Taxpayers using Netfile recently have encountered delays with the website and in some cases have not been able to file at all. Canada Revenue Agency spokesman Peter Delis told CBCNews.ca the situation appeared to have improved by Wednesday afternoon. He blamed the problem on the big spike in online filings in the final days leading up to the tax deadline.
A notice announcing the filing extension was posted Tuesday on the Canada Revenue Agency's website.
"If you have difficulty sending or correcting your Netfile return, you have until midnight (local time) on Tuesday, May 6, 2008, to transmit it," the notice says. "Your tax return will be considered as filed on time."

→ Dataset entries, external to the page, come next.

(** * Extensible dialects: dynamic types and operations registered at runtime

    A shallow embedding of [mlir/lib/IR/ExtensibleDialect.cpp].

    Objects that the C++ code handles through pointers (dialects, dynamic
    type definitions, type storages) live in a store carried by the
    [MLIRContext]; a pointer is the index of the object in its store, so
    pointer comparison is comparison of indices.  Every function that reads
    or changes the context takes it as an argument and returns the new one.
    A failed [assert] is a result of its own, [AssertionFailure]. *)

From Stdlib Require Import Ascii String.
From stdpp Require Import base option list gmap strings.

Local Open Scope string_scope.
Local Open Scope list_scope.

(** ** Results *)

(** [LogicalResult] / [ParseResult]. *)
Inductive LogicalResult : Set := success | failure.

Definition failed (r : LogicalResult) : bool :=
  match r with failure => true | success => false end.

Definition succeeded (r : LogicalResult) : bool := negb (failed r).

Abbreviation ParseResult := LogicalResult.

(** What a call of the embedded code does: it returns, or it stops at a
    failed assertion, or it leaves the defined behaviour of the program
    (a null or dangling pointer is dereferenced, a hook never returns). *)
Inductive Outcome (A : Type) : Type :=
| Ok (a : A)
| AssertionFailure (msg : string)
| Undefined.
Arguments Ok {A} a.
Arguments AssertionFailure {A} msg.
Arguments Undefined {A}.

Definition Outcome_bind {A B} (f : A → Outcome B) (m : Outcome A) : Outcome B :=
  match m with
  | Ok a => f a
  | AssertionFailure msg => AssertionFailure msg
  | Undefined => Undefined
  end.

#[global] Instance Outcome_mbind : MBind Outcome := @Outcome_bind.
#[global] Instance Outcome_mret : MRet Outcome := @Ok.

(** [assert(cond && msg)]. *)
Definition assert (cond : bool) (msg : string) : Outcome unit :=
  if cond then Ok tt else AssertionFailure msg.

(** [*ptr] for a pointer into a store. *)
Definition deref {A} (store : list A) (ptr : nat) : Outcome A :=
  match store !! ptr with
  | Some a => Ok a
  | None => Undefined
  end.

Definition is_assertion_failure {A} (o : Outcome A) : Prop :=
  ∃ msg, o = AssertionFailure msg.

(** ** Tokens and streams *)

(** The tokens the dialect assembly parser hands out.  The output stream of
    a printer is kept at the same granularity: writing a piece of text
    appends the tokens it lexes to. *)
Inductive Token : Set :=
| Tok_less
| Tok_greater
| Tok_comma
| Tok_bare_identifier (spelling : string)
| Tok_integer (value : Z)
| Tok_other (spelling : string).

#[global] Instance Token_eq_dec : EqDecision Token.
Proof. solve_decision. Defined.

(** [raw_ostream] behind a [DialectAsmPrinter] / [OpAsmPrinter]. *)
Definition OStream := list Token.

(** An error reported at a position of the input: the position is the rest
    of the input from there on. *)
Record Diagnostic := mkDiagnostic {
  diag_loc : list Token;
  diag_msg : string
}.

(** [DialectAsmParser] / [OpAsmParser]: the input that is left and the
    errors emitted so far. *)
Record AsmParser := mkAsmParser {
  tokens : list Token;
  diagnostics : list Diagnostic
}.

Definition getCurrentLocation (p : AsmParser) : list Token := tokens p.

(** Modelled from the spec: the token stream primitive "emit error at
    current position" ([parser.emitError(loc, msg)]) of the assembly
    parser. *)
Definition emitError (p : AsmParser) (loc : list Token) (msg : string) : AsmParser :=
  mkAsmParser (tokens p) (diagnostics p ++ [mkDiagnostic loc msg]).

Definition consume (p : AsmParser) (rest : list Token) : AsmParser :=
  mkAsmParser rest (diagnostics p).

(** Modelled from the spec: the token stream primitive "try consume
    begin-delimiter" ([parseOptionalLess]): consumes a ['<'] if it is next,
    and fails silently otherwise. *)
Definition parseOptionalLess (p : AsmParser) : ParseResult * AsmParser :=
  match tokens p with
  | Tok_less :: rest => (success, consume p rest)
  | _ => (failure, p)
  end.

(** Modelled from the spec: the token stream primitive "try consume
    end-delimiter" ([parseOptionalGreater]). *)
Definition parseOptionalGreater (p : AsmParser) : ParseResult * AsmParser :=
  match tokens p with
  | Tok_greater :: rest => (success, consume p rest)
  | _ => (failure, p)
  end.

(** Modelled from the spec: the token stream primitive "consume comma"
    ([parseComma]): a missing comma is an error, reported where it is
    missed. *)
Definition parseComma (p : AsmParser) : ParseResult * AsmParser :=
  match tokens p with
  | Tok_comma :: rest => (success, consume p rest)
  | _ => (failure, emitError p (getCurrentLocation p) "expected ','")
  end.

(** [nameRef.contains('.')]. *)
Fixpoint contains (s : string) (c : Ascii.ascii) : bool :=
  match s with
  | EmptyString => false
  | String c' s' => if decide (c' = c) then true else contains s' c
  end.

(** ** Identifiers and pointers *)

Abbreviation TypeID := nat (only parsing).
Abbreviation DialectPtr := nat (only parsing).
Abbreviation DefPtr := nat (only parsing).
Abbreviation StoragePtr := nat (only parsing).

(** [DynamicType]: a handle on a uniqued storage; [None] is the null handle
    [DynamicType()] / [{}]. *)
Definition DynamicType := option StoragePtr.

(** Interfaces a dialect can register. *)
Inductive DialectInterfaceID : Set :=
| IsExtensibleDialect
| OtherDialectInterface (id : nat).

#[global] Instance DialectInterfaceID_eq_dec : EqDecision DialectInterfaceID.
Proof. solve_decision. Defined.

(** Interfaces a type can implement. *)
Inductive TypeInterfaceID : Set :=
| IsDynamicTypeInterface
| OtherTypeInterface (id : nat).

#[global] Instance TypeInterfaceID_eq_dec : EqDecision TypeInterfaceID.
Proof. solve_decision. Defined.

Section ExtensibleDialect.

(** Attributes, operations and operation states belong to the host
    framework.  Attributes are compared with [==]. *)
Context {Attribute : Type} `{!EqDecision Attribute}.
Context {Operation OperationState : Type}.

(** "parse one attribute value" on the input that is left: the attribute
    and the number of tokens it took, or nothing. *)
Variable parseAttributeTokens : list Token → option (Attribute * nat).

(** The text of an attribute, as [operator<<] writes it. *)
Variable printAttribute : Attribute → list Token.

(** [OpAsmPrinter::printGenericOp]. *)
Variable printGenericOp : Operation → OStream → OStream.

(** Modelled from the spec: the token stream primitive "parse one attribute
    value" ([parser.parseAttribute(attr)]): on success the attribute is
    consumed from the input, on failure an error is emitted at the current
    position. *)
Definition parseAttribute (p : AsmParser) : AsmParser * option Attribute :=
  match parseAttributeTokens (tokens p) with
  | Some (attr, n) => (consume p (drop n (tokens p)), Some attr)
  | None => (emitError p (getCurrentLocation p) "expected attribute value", None)
  end.

(** ** Hooks *)

(** [DynamicTypeDefinition::VerifierFn].  The verifier is handed the
    [emitError] callback of its caller; its embedding returns its verdict
    and the messages it hands to that callback, in order. *)
Definition VerifierFn := list Attribute → LogicalResult * list string.

(** [DynamicTypeDefinition::ParserFn]: the parser and the vector of
    parameters are passed by reference; [None] when the hook never
    returns. *)
Definition ParserFn :=
  AsmParser → list Attribute → option (ParseResult * AsmParser * list Attribute).

(** [DynamicTypeDefinition::PrinterFn]. *)
Definition PrinterFn := OStream → list Attribute → OStream.

(** ** Objects *)

Record DynamicTypeDefinition := mkDynamicTypeDefinition {
  name : string;
  dialect : DialectPtr;
  verifier : VerifierFn;
  parser : ParserFn;
  printer : PrinterFn;
  typeID : TypeID
}.

(** [detail::DynamicTypeStorage]. *)
Record DynamicTypeStorage := mkDynamicTypeStorage {
  typeDef : DefPtr;
  params : list Attribute
}.

Definition KeyTy : Type := DefPtr * list Attribute.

However, if you owe money to the government for your 2007 taxes, you still have to send the money by the usual April 30 deadline — that's Wednesday midnight. The CRA said mailing a cheque with a postmark showing Wednesday's date would qualify as being on time.
Users of Efile — the internet-based filing system used by those who prepare tax returns for a living — have also been granted an extension to May 6, but balances due must still be sent by the end of April.
Many returns to come
The Canada Revenue Agency said that, as of Sunday, there were still almost eight million Canadians who hadn't filed.
The tax department is expecting about 25 million tax returns. As of April 28, about 17.1 million returns have been processed.
Those who file late and owe the government money face a five per cent penalty. As well, debt not paid by April 30 results in interest charges of one to two per cent every month.
Sending in tax returns electronically has become the most popular way to file. The CRA said that so far in 2008, nearly 10.4 million Canadians have filed their income taxes using that method, a half-million more than were filed electronically at the same time in 2007.
More than 6.3 million paper returns have been received and nearly 415,000 returns have been filed by telephone.
The government has already sent out a total of 11 million refunds to Canadians who filed, with an average refund of $1,411 — up $170 from last year at this time. Retroactive tax increases contained in last year's fall economic update explain that increase.
In March 2007, the Canada Revenue Agency experienced an online tax filing system outage that lasted about eight days. The system was ordered taken down after some irregularities were found following software maintenance.